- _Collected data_
################

(** X9. [utm] fails exactly when (lon + 180) / 6 has no floor: it returns a
    reference if and only if that quotient is finite, whatever the
    latitude is, also a NaN; otherwise it raises the [ValueError] (NaN) or
    [OverflowError] (infinity) of [math.floor] and the cache is as it
    was. *)
Theorem utm_fails_only_without_a_floor (lat lon : float) (w : world) :
  ((exists z w', utm lat lon w = (Ok z, w'))
   <-> is_finite ((lon + 180) / 6)%float = true)
  /\ (forall e w', utm lat lon w = (Raise e, w') ->
                   w' = w /\ (e = ValueError \/ e = OverflowError)).
Proof.
  split.
  - rewrite math_floor_finite. split.
    + intros (z & w' & H).
      destruct (math_floor ((lon + 180) / 6)%float) as [k | e] eqn:Hk.
      * exists k. reflexivity.
      * rewrite (utm_without_floor lat lon w Hk) in H. discriminate.
    + intros [k Hk]. rewrite (@utm_is_sr lat lon k w Hk).
      destruct (sr_cases (hemisphere_prefix lat * 100 + (k mod 60 + 1)) (AuthEnum EPSG) w)
        as [(s & _ & Hs) | (_ & Hs)]; rewrite Hs; eexists; eexists; reflexivity.
  - intros e w' H.
    destruct (math_floor ((lon + 180) / 6)%float) as [k | e'] eqn:Hk.
    + rewrite (@utm_is_sr lat lon k w Hk) in H.
      destruct (sr_cases (hemisphere_prefix lat * 100 + (k mod 60 + 1)) (AuthEnum EPSG) w)
        as [(s & _ & Hs) | (_ & Hs)]; rewrite Hs in H; discriminate.
    + rewrite (utm_without_floor lat lon w Hk) in H. injection H as <- <-.
      split; [reflexivity |]. apply (math_floor_errors _ Hk).
Qed.

(** X10. With a sound cache, every reference [utm] returns is an EPSG
    identifier of a UTM zone, 32601 to 32660 in the north and 32701 to
    32760 in the south, and so never WGS-84; it is in the cache
    afterwards, and the same call made again returns it and changes
    nothing. *)
Theorem utm_returns_a_zone (lat lon : float) (z : Sr) (w w' : world) :
  cache_ok w ->
  utm lat lon w = (Ok z, w') ->
  authority z = "epsg"
  /\ (if (0 <=? lat)%float then 32601 <= srid z <= 32660 else 32701 <= srid z <= 32760)
  /\ z <> WGS_84
  /\ cache_lookup (srid z, "epsg") (_sr_cache w') = Some z
  /\ utm lat lon w' = (Ok z, w').
Proof.
  intros Hok H.
  destruct (math_floor ((lon + 180) / 6)%float) as [k | e] eqn:Hk;
    [| rewrite (utm_without_floor lat lon w Hk) in H; discriminate].
  rewrite (@utm_is_sr lat lon k w Hk) in H.
  pose proof (band_range k) as Hb.
  set (i := hemisphere_prefix lat * 100 + (k mod 60 + 1)) in *.
  destruct (sr_spec i (AuthEnum EPSG) Hok) as (w1 & Hs & _).
  rewrite Hs in H. injection H as <- <-.
  destruct (sr_then_cached _ _ _ Hs) as (s & Es & Hl). injection Es as <-.
  assert (Hrange : if (0 <=? lat)%float then 32601 <= i <= 32660 else 32701 <= i <= 32760).
  { subst i. unfold hemisphere_prefix. destruct (0 <=? lat)%float; lia. }
  simpl. split; [reflexivity |]. split; [exact Hrange |]. split; [| split].
  - intros E. injection E as E.
    destruct (0 <=? lat)%float; lia.
  - exact Hl.
  - rewrite (@utm_is_sr lat lon k w1 Hk). fold i. apply (sr_again _ _ _ Hs).
Qed.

################

- _PROBLEM STATEMENT_
Pull out all lines in the data above that include "reference".

- _EXERCISE RESULT_
    reference if and only if that quotient is finite, whatever the
(** X10. With a sound cache, every reference [utm] returns is an EPSG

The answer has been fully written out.